Where Duke really excels is it’s beautiful backgrounds. The game settings are magnificently rendered. They have all kinds of animated objects built into them, and the attention to detail is terrific. Hopefully, with Duke Nukem on the scene, the days of endless identical looking corridors and rooms are finally gone for good! Unfortunately the price for these terrific graphics must be paid in hardware. The ‘minimum system requirements’ (listed at the top of this review) are really inadequate. To fully take advantage of all the graphics and features of Duke Nukem you actually need a fast Pentium 60 system or better.
Duke Nukem 3D also allows you to explore under water, watch your time if you don’t have scuba gear! You can also fly through the air with a jet-pack, giving you a whole new perspective on the game.
The enemies in Duke are well animated and well varied, but they suffer from the same problem that plagues nearly all 3D games. They get pixilated and look stupid when they get close up.
The automapping in Duke is the best I have seen. Showing you a real time, overhead wireframe maps, or a full color overhead view.

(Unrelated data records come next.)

(** It returns with the current ID; the 20 bytes of the DEL it lacks are in the
    backlog, and it is sent them. *)
Lemma partial_resync_exact_witness : let '(r, stream) := sample_end in
  exists r' header sent, masterTryPartialResynchronization r 8 [] (cstr "bbbb") (Int (101 + zlen (sample_had 8))) true true = Some (r', Continued header sent) /\
    sample_had 8 ++ sent = stream /\ zlen sent = 20.
Proof.
  destruct (partial_resync_exact 100 sample_had sample_master sample_end.1 sample_ops sample_end.2 8 (cstr "bbbb") (Int (101 + zlen (sample_had 8))) true) as [Hsent Hserved].
  - exact sample_starts.
  - exact sample_had_legal.
  - vm_compute. reflexivity.
  - split; [vm_compute; reflexivity|]. split; [|vm_compute; discriminate]. intros _. eexists. vm_compute. reflexivity.
  - destruct Hserved as (r' & header & sent & E); [vm_compute; reflexivity|vm_compute; reflexivity|vm_compute; discriminate|].
    exists r', header, sent. split; [exact E|]. pose proof (Hsent r' header sent E) as Hs. split; [exact Hs|].
    apply (f_equal zlen) in Hs. rewrite zlen_app in Hs. revert Hs. generalize (zlen sent). vm_compute (zlen (sample_had 8)). vm_compute (zlen sample_end.2). intros z Hz. lia.
Defined.
(* ===== verification/Transactions.v ===== *)
(** * Transactions are atomic and WATCH is check-and-set (multi.c, server.c)

    The invariant of the index of watched keys, that no assertion of multi.c
    fails, what EXEC does on each of its branches, and that a transaction is not
    run when a watched key has changed. *)

From Stdlib Require Import String Ascii.
From S2P Require Import Prelude Util Args Networking Multi.

Module Transactions.
Import Util Networking Multi.

(** ** Flags *)

Lemma has_bit f i : 0 <= i -> has f (Z.shiftl 1 i) = Z.testbit f i.
Proof.
  intros Hi. unfold has. rewrite Z.shiftl_1_l.
  destruct (Z.testbit f i) eqn:E.
  - apply negb_true_iff, Z.eqb_neq. intros H0.
    assert (Z.testbit (Z.land f (2 ^ i)) i = true) as Ht by (rewrite Z.land_spec, E, Z.pow2_bits_true by lia; done).
    by rewrite H0, Z.bits_0 in Ht.
  - apply negb_false_iff, Z.eqb_eq. apply Z.bits_inj'. intros n Hn. rewrite Z.land_spec, Z.bits_0.
    destruct (decide (n = i)) as [->|Hne]; [by rewrite E|]. rewrite Z.pow2_bits_false by lia. by rewrite andb_false_r.
Qed.

Lemma has_lor f a b : has f (Z.lor a b) = has f a || has f b.
Proof.
  unfold has. rewrite Z.land_lor_distr_r. destruct (Z.land f a =? 0) eqn:E; zbool.
  - by rewrite E, Z.lor_0_l.
  - cbn [negb orb]. apply negb_true_iff, Z.eqb_neq. intros H0. apply Z.lor_eq_0_iff in H0. lia.
Qed.

(** ** What commands leave alone in the other clients *)

(** The transaction of a client is the same, and it is at least as dirty. *)
Record kept (c c' : client) : Prop := mkKept {
  k_commands : commands c' = commands c;
  k_cmd_flags : cmd_flags c' = cmd_flags c;
  k_watched : watched_keys c' = watched_keys c;
  k_multi : has (flags c') CLIENT_MULTI = has (flags c) CLIENT_MULTI;
  k_exec : has (flags c') CLIENT_DIRTY_EXEC = has (flags c) CLIENT_DIRTY_EXEC;
  k_lua : has (flags c') CLIENT_LUA = has (flags c) CLIENT_LUA;
  k_cas : has (flags c) CLIENT_DIRTY_CAS = true -> has (flags c') CLIENT_DIRTY_CAS = true
}.

Lemma kept_refl c : kept c c.
Proof. by split. Qed.
Lemma kept_trans a b c : kept a b -> kept b c -> kept a c.
Proof. intros [] []. split; try congruence. eauto. Qed.

(** The bits of a set of flags that belong to the transaction. *)
Definition txn_bits : Z := Z.lor CLIENT_MULTI (Z.lor CLIENT_LUA CLIENT_DIRTY_EXEC).

Lemma has_land_lnot f m b : Z.land m b = 0 -> has (Z.land f (Z.lnot m)) b = has f b.
Proof.
  intros Hm. unfold has. do 2 f_equal. apply Z.bits_inj'. intros n Hn. rewrite !Z.land_spec, Z.lnot_spec by lia.
  assert (Z.testbit (Z.land m b) n = false) as Hb by (by rewrite Hm, Z.bits_0). rewrite Z.land_spec in Hb.
  destruct (Z.testbit f n), (Z.testbit m n), (Z.testbit b n); done.
Qed.

Lemma has_set f m b : Z.land m b = 0 -> has (Z.lor f m) b = has f b.
Proof. intros Hm. unfold has. by rewrite Z.land_lor_distr_l, Hm, Z.lor_0_r. Qed.

Lemma has_set_mono f m b : has f b = true -> has (Z.lor f m) b = true.
Proof.
  unfold has. rewrite !negb_true_iff, !Z.eqb_neq, Z.land_lor_distr_l. intros Hf H0. apply Z.lor_eq_0_iff in H0. lia.
Qed.

Lemma has_set_true f m b : m <> 0 -> Z.land m b = m -> has (Z.lor f m) b = true.
Proof.
  unfold has. rewrite !negb_true_iff, !Z.eqb_neq, Z.land_lor_distr_l. intros Hf Hm H0. apply Z.lor_eq_0_iff in H0. lia.
Qed.

Lemma has_cleared f m b : Z.land b m = b -> has (Z.land f (Z.lnot m)) b = false.
Proof.
  intros Hm. unfold has. apply negb_false_iff, Z.eqb_eq. rewrite <- Hm. apply Z.bits_inj'. intros n Hn.
  rewrite Z.bits_0, !Z.land_spec, Z.lnot_spec by lia. destruct (Z.testbit f n), (Z.testbit m n), (Z.testbit b n); done.
Qed.
Lemma get_le_spec bs : forall pre post p shift acc, bytes_ok bs -> p = zlen pre -> 0 <= shift -> 0 <= acc < 2 ^ shift ->
  get_le (length bs) (pre ++ bs ++ post) p shift acc = Some (acc + le_val bs * 2 ^ shift).
Proof.
  induction bs as [|b bs IH]; intros pre post p shift acc Hb -> Hs Ha; cbn [length get_le le_val app].
  { f_equal. lia. }
  rewrite zget_app by done. mrun. apply Forall_cons in Hb as [Hb Hbs]. unfold is_byte in Hb.
  rewrite lor_low by lia. replace (pre ++ b :: bs ++ post) with ((pre ++ [b]) ++ bs ++ post) by (by rewrite <- app_assoc).
  rewrite IH; [|done|rewrite zlen_app; done|lia|].
  - f_equal. rewrite Z.pow_add_r by lia. change (2 ^ 8) with 256. ring.
  - rewrite Z.pow_add_r by lia. change (2 ^ 8) with 256. nia.
Qed.

Lemma put_le_spec n : forall pre old post p v, p = zlen pre -> length old = n ->
  put_le n (pre ++ old ++ post) p v = Some (pre ++ le_bytes n v ++ post).
Proof.
  induction n as [|n IH]; intros pre old post p v -> Hn; destruct old as [|x old]; try done. cbn [put_le le_bytes app].
  rewrite put_app by done. mrun. change 0xff with (Z.ones 8). rewrite Z.land_ones by lia. change (2 ^ 8) with 256.
  rewrite Z.shiftr_div_pow2 by lia. change (2 ^ 8) with 256.
  replace (pre ++ v mod 256 :: old ++ post) with ((pre ++ [v mod 256]) ++ old ++ post) by (by rewrite <- app_assoc).
  rewrite IH; [by rewrite <- app_assoc|by rewrite zlen_app|by injection Hn].
Qed.

(** ** Lengths that can be read backwards *)

(** Base 128, most significant digit first, every byte but the first marked. *)
Fixpoint backdigits (k : nat) (l : Z) : list Z :=
  match k with
  | O => [l]
  | S k => backdigits k (l / 128) ++ [128 + l mod 128]
  end.

Definition backdigits_count (l : Z) : nat :=
  if l <=? 127 then 0 else if l <? 16383 then 1 else if l <? 2097151 then 2 else if l <? 268435455 then 3 else 4.

Definition MAX_BACKLEN := 34359738367.

Lemma backdigits_length k l : length (backdigits k l) = S k.
Proof. revert l. induction k as [|k IH]; intros l; [done|]. cbn [backdigits]. rewrite length_app, IH. simpl. lia. Qed.

Lemma backdigits_ok k : forall l, 0 <= l < 128 ^ Z.of_nat (S k) -> bytes_ok (backdigits k l).
Proof.
  induction k as [|k IH]; intros l Hl; cbn [backdigits].
  - change (128 ^ Z.of_nat 1) with 128 in Hl. repeat constructor; unfold is_byte; lia.
  - rewrite Nat2Z.inj_succ, Z.pow_succ_r in Hl by lia. pose proof (Z.mod_pos_bound l 128 ltac:(lia)).
    apply Forall_app. split; [|repeat constructor; unfold is_byte; lia]. apply IH.
    split; [apply Z.div_pos; lia|apply Z.div_lt_upper_bound; lia].
Qed.

Lemma marked x : 0 <= x < 128 -> u8 (Z.lor x 128) = 128 + x.
Proof.
  intros Hx. change 128 with (Z.shiftl 1 7) at 1. rewrite lor_low by lia. rewrite uN_id by (change (2 ^ 8) with 256; lia). lia.
Qed.

Lemma low7 x : Z.land x 127 = x mod 128.
Proof. change 127 with (Z.ones 7). by rewrite Z.land_ones by lia. Qed.

Lemma lpEncodeBacklen_spec l : 0 <= l < MAX_BACKLEN ->
  lpEncodeBacklen l = (Z.of_nat (S (backdigits_count l)), backdigits (backdigits_count l) l) /\
  l < 128 ^ Z.of_nat (S (backdigits_count l)).
Proof.
  unfold MAX_BACKLEN. intros Hl. unfold lpEncodeBacklen, backdigits_count.
  rewrite !Z.shiftr_div_pow2, !low7 by lia.
  replace (l / 2 ^ 14) with (l / 128 / 128) by (by rewrite Z.div_div by lia).
  replace (l / 2 ^ 21) with (l / 128 / 128 / 128) by (by rewrite !Z.div_div by lia).
  replace (l / 2 ^ 28) with (l / 128 / 128 / 128 / 128) by (by rewrite !Z.div_div by lia).
  change (2 ^ 7) with 128.
  assert (Hm : forall x, 0 <= x mod 128 < 128) by (intros; apply Z.mod_pos_bound; lia).
  rewrite !marked by apply Hm.
  destruct (Z.leb_spec l 127); [|destruct (Z.ltb_spec l 16383); [|destruct (Z.ltb_spec l 2097151); [|destruct (Z.ltb_spec l 268435455)]]];
    cbn [backdigits app]; (split; [rewrite uN_id by (rewrite ?Z.div_div by lia; split;
      [try apply Z.div_pos; lia|try apply Z.div_lt_upper_bound; lia]); reflexivity|
      match goal with |- l < ?x => let y := eval vm_compute in x in change x with y end; lia]).
Qed.
(** The new levels of the header lead nowhere and cross the whole list. *)
Lemma raise_spec m z ns es n : rep m z ns es -> (zlevel z + n <= ZSKIPLIST_MAXLEVEL)%nat ->
  exists m', for_levels n (zlevel z) (raise_step (header z) (zlength z)) m = Some m' /\ same_info m m' /\
    core m' (header z) ns (zlevel z + n) /\
    (forall k, (zlevel z + n <= k)%nat -> get_level m' (header z) k = get_level m (header z) k).
Proof.
  intros Hr Hn. pose proof (rep_core _ _ _ _ Hr) as Hc.
  destruct (for_levels_spec (fun j y => if decide (y = header z) then Some (mkLevel None (zlength z)) else get_level m y j)
    (raise_step (header z) (zlength z)) n (zlevel z) m) as (m' & E & Hs & Hg).
  { intros j m1 Hj Hs Hg. unfold raise_step. destruct (rep_top _ _ _ _ Hr j ltac:(lia)) as [s Hs0]. rewrite Hg, Hs0. mrun.
    cbn [forward]. edestruct (set_level_spec m1 (header z) j) as (m2 & -> & Hs2 & Hg2).
    { rewrite (same_info_hgt _ _ Hs), (core_hd _ _ _ _ Hc). lia. }
    exists m2. split_and!; [done|done|]. intros y k. rewrite Hg2. destruct (decide (k = j)) as [->|]; [|by rewrite decide_False by tauto].
    destruct (decide (y = header z)) as [->|]; [by rewrite decide_True|]. rewrite decide_False by tauto. apply Hg. }
  exists m'. pose proof (same_info_hgt _ _ Hs) as Hh. split_and!; try done; [|intros k Hk; rewrite Hg; by rewrite decide_False by lia].
  pose proof (core_lv _ _ _ _ Hc) as Hlv. split; [apply Hc|rewrite Hh; apply Hc| |lia|].
  - eapply Forall_impl; [apply Hc|]. intros x. simpl. rewrite Hh. lia.
  - intros a x b i Eseq Hi Hx. rewrite Hh in Hx. unfold link_of. rewrite (hop_ext (hgt m') (hgt m)) by done.
    fold (link_of (hgt m) i b). rewrite Hg. destruct (decide (zlevel z <= i < zlevel z + n)%nat) as [Hr1|Hr1].
    2:{ apply (core_links _ _ _ _ Hc a); [done|lia|done]. }
    pose proof (core_hgt _ _ _ _ Hc) as Hall. rewrite Forall_forall in Hall. destruct a as [|h a]; simplify_eq/=.
    + rewrite decide_True by done. unfold link_of. rewrite hop_low_all; [by rewrite (rep_len _ _ _ _ Hr)|].
      apply Forall_forall. intros y Hy. specialize (Hall y Hy). lia.
    + exfalso. specialize (Hall x ltac:(set_solver)). lia.
Qed.

Lemma upds_raise m z ns es us n p : rep m z ns es -> length us = zlevel z -> (zlevel z + n <= ZSKIPLIST_MAXLEVEL)%nat ->
  p `prefix_of` ns -> upds (hgt m) (header z :: p) us (zlevel z) ->
  upds (hgt m) (header z :: p) (us ++ replicate n (header z, 0)) (zlevel z + n).
Proof.
  intros Hr Hl Hn [q Eq] Hus j Hj. destruct (decide (j < zlevel z)%nat).
  - rewrite lookup_app_l by lia. by apply Hus.
  - exists [], (header z). rewrite lookup_app_r, lookup_replicate_2 by lia. split; [done|]. exists p. split; [done|].
    pose proof (rep_core _ _ _ _ Hr) as Hc. split; [rewrite (core_hd _ _ _ _ Hc); lia|].
    pose proof (core_hgt _ _ _ _ Hc) as Hall. rewrite Eq, Forall_app in Hall. destruct Hall as [Hall _].
    eapply Forall_impl; [exact Hall|]. simpl. lia.
Qed.

Lemma upds_hgt h h' pre us n : (forall y, y ∈ pre -> h' y = h y) -> upds h pre us n -> upds h' pre us n.
Proof.
  intros Hh Hus j Hj. destruct (Hus j Hj) as (a & u & Hu & c & -> & Hhu & Hlow). exists a, u. split; [done|]. exists c.
  split_and!; [done|rewrite Hh by set_solver; done|]. rewrite Forall_forall in Hlow |- *. intros y Hy. rewrite Hh by set_solver. by apply Hlow.
Qed.

Lemma upds_le h pre us n n' : (n' <= n)%nat -> upds h pre us n -> upds h pre us n'.
Proof. intros Hn Hus j Hj. apply Hus. lia. Qed.

(** The back pointer of the node after [p]: the last of [p], or NULL. *)
Lemma back_ptr (hd : loc) p a y : NoDup (hd :: p) -> hd :: p = a ++ [y] -> (if decide (y = hd) then None else Some y) = last_or None p.
Proof.
  intros Hn E. destruct (decide (y = hd)) as [->|Hne]; destruct p as [|x p]; try done.
  - exfalso. assert (last (hd :: x :: p) = Some hd) as Hl by by rewrite E, last_snoc. simpl in Hl.
    apply NoDup_cons in Hn as [Hn _]. apply Hn. by apply last_Some_elem_of.
  - destruct a as [|? [|]]; simplify_eq/=.
  - unfold last_or. assert (last (hd :: x :: p) = Some y) as Hl by by rewrite E, last_snoc. rewrite last_cons in Hl. destruct (last (x :: p)); congruence.
Qed.

Lemma chain_relink m m' prev prev' q eq : NoDup q -> chain m prev q eq ->
  (forall y, y ∈ q -> info m' y = (fun '(e, s, b, h) => (e, s, if decide (Some y = head q) then prev' else b, h)) <$> info m y) ->
  chain m' prev' q eq.
Proof.
  destruct q as [|f q], eq as [|e eq]; try done. simpl. intros [Hf Hn]%NoDup_cons [[h Hi] Hch] Hinfo. split.
  - exists h. rewrite Hinfo by set_solver. rewrite Hi. simpl. by rewrite decide_True.
  - eapply chain_ext; [|done]. intros y Hy. rewrite Hinfo by set_solver. destruct (info m y) as [[[[??]?]?]|]; [|done]. simpl.
    rewrite decide_False; [done|]. intros [= ->]. done.
Qed.

(** Allocating a node leaves the rest of the heap. *)
Lemma alloc_view (m : mem) x n : m !! x = None ->
  (forall y, y <> x -> info (<[x := n]> m) y = info m y) /\ (forall y i, y <> x -> get_level (<[x := n]> m) y i = get_level m y i) /\
  (forall y, y <> x -> hgt (<[x := n]> m) y = hgt m y) /\ hgt (<[x := n]> m) x = length (level n) /\
  info (<[x := n]> m) x = Some (ele n, score n, backward n, length (level n)).
Proof.
  intros Hx. unfold info, get_level, hgt. split_and!; try (intros; by rewrite lookup_insert_ne); by rewrite lookup_insert_eq.
Qed.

While the basic controls are simple, advanced control of Duke can take a long time to master. This game may actually suffer from having too many controls. Aside from basic movement, firing, activating switches and doors, and weapon selection, there are keys to do the following: jump, crouch, spin 180, control and use items from your inventory, holster your weapon, aim up/down, look up/down, peek left/right, talk to opponents, and taunt opponents.
Duke Nukem is not really revolutionary, but it is very good game. The well known (by now) first-person format lends itself well to Duke, and the game sucks you right in. Even more fun are networked games where you get to blow away your friends. The thing that bothers me most about this game is the inevitable ‘Duke Nukem Movie’. All this publicity is bound to become more personally irritating to me than anything since ‘The Dukes of Hazzard’.